DATA SUPPLIED:

Definition decode_plain (buf staging : list Z) : option Decoded :=
  if (length buf <? 4)%nat then Some (Ok None, staging)
  else
    let packet_length := from_be_bytes (take 4 buf) in
    if (packet_length =? 0) || (MAX_PACKET_LEN <? packet_length) then Some (Err ProtocolError, staging)
    else
      let packet_length := Z.to_nat packet_length in
      let needed := (4 + packet_length)%nat in
      if (length buf <? needed)%nat then Some (Ok None, staging)
      else if (length staging <? packet_length)%nat then None
      else
        let staging := take packet_length (drop 4 buf) ++ drop packet_length staging in
        Some (frame_result needed packet_length
                (validate_staged (take packet_length staging) packet_length false), staging).

Definition decode_aead (buf staging : list Z) (keys : CipherKeys) (seqno : Z) : option Decoded :=
  if (length buf <? 4)%nat then Some (Ok None, staging)
  else
    let nonce := nonce_for_seqno seqno in
    len_scratch ← chacha20.xor (header keys) 0 nonce (take 4 buf) (replicate 4 0);
    let packet_length := from_be_bytes len_scratch in
    if (packet_length =? 0) || (MAX_PACKET_LEN <? packet_length) ||
       negb (packet_length mod Z.of_nat BLOCK_SIZE =? 0)
    then Some (Err ProtocolError, staging)
    else
      let packet_length := Z.to_nat packet_length in
      let needed := (4 + packet_length + 16)%nat in
      if (length buf <? needed)%nat then Some (Ok None, staging)
      else if (length staging <? packet_length)%nat then None
      else
        '(ok, plaintext) ← chachapoly_decrypt (main keys) nonce (take 4 buf)
          (take packet_length (drop 4 buf)) (take 16 (drop (4 + packet_length) buf))
          (take packet_length staging);
        let staging := plaintext ++ drop packet_length staging in
        if negb ok then Some (Err MacError, staging)
        else
          Some (frame_result needed packet_length
                  (validate_staged (take packet_length staging) packet_length true), staging).

(** * Theorems *)

(** ** The cipher *)

Definition crypt (key : list Z) (counter : Z) (nonce data : list Z) : list Z :=
  xor_bytes data (stream_for key counter nonce data).

Definition ssh_tag (main_key nonce message : list Z) : list Z :=
  poly1305_spec message (take 32 (chacha20.block main_key 0 nonce)).

Lemma length_stream_for key counter nonce data : (length data <= length (stream_for key counter nonce data))%nat.
Proof.
  unfold stream_for. rewrite length_keystream. pose proof (chunks_count 64 data). lia.
Qed.

Lemma length_crypt key counter nonce data : length (crypt key counter nonce data) = length data.
Proof.
  unfold crypt. rewrite length_xor_bytes. pose proof (length_stream_for key counter nonce data). lia.
Qed.

Lemma crypt_involutive key counter nonce data :
  crypt key counter nonce (crypt key counter nonce data) = data.
Proof.
  pose proof (length_crypt key counter nonce data) as Hl. unfold crypt at 1. unfold stream_for.
  rewrite (chunks_length_eq 64 _ data) by (done || lia). apply xor_bytes_involutive, length_stream_for.
Qed.

Lemma is_bytes_crypt key counter nonce data : is_bytes data -> is_bytes (crypt key counter nonce data).
Proof. intros H. unfold crypt, stream_for. apply is_bytes_xor; [exact H|apply is_bytes_keystream]. Qed.

Lemma length_ssh_tag key nonce m : length (ssh_tag key nonce m) = 16%nat.
Proof. apply length_to_le_bytes. Qed.

Lemma is_bytes_ssh_tag key nonce m : is_bytes (ssh_tag key nonce m).
Proof. apply is_bytes_to_le. Qed.

Lemma xor_crypt key counter nonce data out :
  length out = length data -> chacha20.xor key counter nonce data out = Some (crypt key counter nonce data).
Proof. apply xor_spec. Qed.

Lemma chachapoly_tag_spec key nonce aad ciphertext :
  is_bytes aad -> is_bytes ciphertext ->
  chachapoly_tag key nonce aad ciphertext = Some (ssh_tag key nonce (aad ++ ciphertext)).
Proof.
  intros Ha Hc. unfold chachapoly_tag, ssh_tag. cbv zeta.
  set (pk := take 32 (chacha20.block key 0 nonce)).
  assert (Hk : is_bytes pk).
  { pose proof (is_bytes_block key 0 nonce) as H. rewrite <- (take_drop 32) in H.
    by apply is_bytes_app in H as [? _]. }
  assert (Hl : length pk = 32%nat) by (subst pk; by rewrite length_take, length_block).
  pose proof (new_absorbs pk Hl) as H0.
  destruct (update_absorbs pk Hk Hl _ _ aad H0 Ha) as (s1 & -> & H1). cbn [mbind option_bind].
  destruct (update_absorbs pk Hk Hl _ _ ciphertext H1 Hc) as (s2 & -> & H2). cbn [mbind option_bind].
  by apply finalize_spec.
Qed.

Lemma chachapoly_encrypt_spec key nonce aad plaintext out :
  is_bytes aad -> is_bytes plaintext -> length out = length plaintext ->
  chachapoly_encrypt key nonce aad plaintext out =
    Some (ssh_tag key nonce (aad ++ crypt key 1 nonce plaintext), crypt key 1 nonce plaintext).
Proof.
  intros Ha Hp Ho. unfold chachapoly_encrypt. rewrite xor_crypt by done. cbn [mbind option_bind].
  rewrite chachapoly_tag_spec; [done|done|by apply is_bytes_crypt].
Qed.

Lemma chachapoly_decrypt_spec key nonce aad ciphertext tag out :
  is_bytes aad -> is_bytes ciphertext -> length out = length ciphertext ->
  chachapoly_decrypt key nonce aad ciphertext tag out =
    Some (if decide (tag = ssh_tag key nonce (aad ++ ciphertext))
          then (true, crypt key 1 nonce ciphertext) else (false, out)).
Proof.
  intros Ha Hc Ho. unfold chachapoly_decrypt. rewrite chachapoly_tag_spec by done. cbn [mbind option_bind].
  destruct (ct_eq _ tag) eqn:E; cbn [negb].
  - apply ct_eq_true in E. rewrite decide_True by done. by rewrite xor_crypt.
  - rewrite decide_False; [done|]. intros ->. by rewrite (proj2 (ct_eq_true _ _) eq_refl) in E.
Qed.

(** ** Framing *)

(** The padding fills the last block and is at least [MIN_PADDING] bytes. *)
Lemma padding_bounds m : (0 <= m < 8)%nat ->
  let pad := if (8 - m <? 4)%nat then (8 - m + 8)%nat else (8 - m)%nat in
  (4 <= pad < 12)%nat /\ ((m + pad) mod 8 = 0)%nat.
Proof. intros H. do 8 (destruct m as [|m]; [by cbv; lia|]). lia. Qed.

Lemma padding_len_spec n :
  (4 <= padding_len n BLOCK_SIZE < 12)%nat /\
  ((4 + (1 + n + padding_len n BLOCK_SIZE)) mod BLOCK_SIZE = 0)%nat.
Proof.
  unfold padding_len, BLOCK_SIZE, MIN_PADDING. cbv zeta.
  pose proof (Nat.mod_upper_bound (4 + 1 + n) 8 ltac:(lia)) as Hm.
  destruct (padding_bounds ((4 + 1 + n) mod 8)) as [Hp Ha]; [lia|]. split; [done|].
  rewrite Nat.Div0.add_mod_idemp_l in Ha. etransitivity; [|exact Ha]. f_equal.
Qed.

Lemma padding_len_aead_spec n :
  (4 <= padding_len_aead n BLOCK_SIZE < 12)%nat /\
  ((1 + n + padding_len_aead n BLOCK_SIZE) mod BLOCK_SIZE = 0)%nat.
Proof.
  unfold padding_len_aead, BLOCK_SIZE, MIN_PADDING. cbv zeta.
  pose proof (Nat.mod_upper_bound (1 + n) 8 ltac:(lia)) as Hm.
  destruct (padding_bounds ((1 + n) mod 8)) as [Hp Ha]; [lia|]. split; [done|].
  by rewrite Nat.Div0.add_mod_idemp_l in Ha.
Qed.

EXERCISE REQUIREMENTS: The string "seqno" may occur in the listing; show every line where it does.

ANSWER SECTION:
Definition decode_aead (buf staging : list Z) (keys : CipherKeys) (seqno : Z) : option Decoded :=
    let nonce := nonce_for_seqno seqno in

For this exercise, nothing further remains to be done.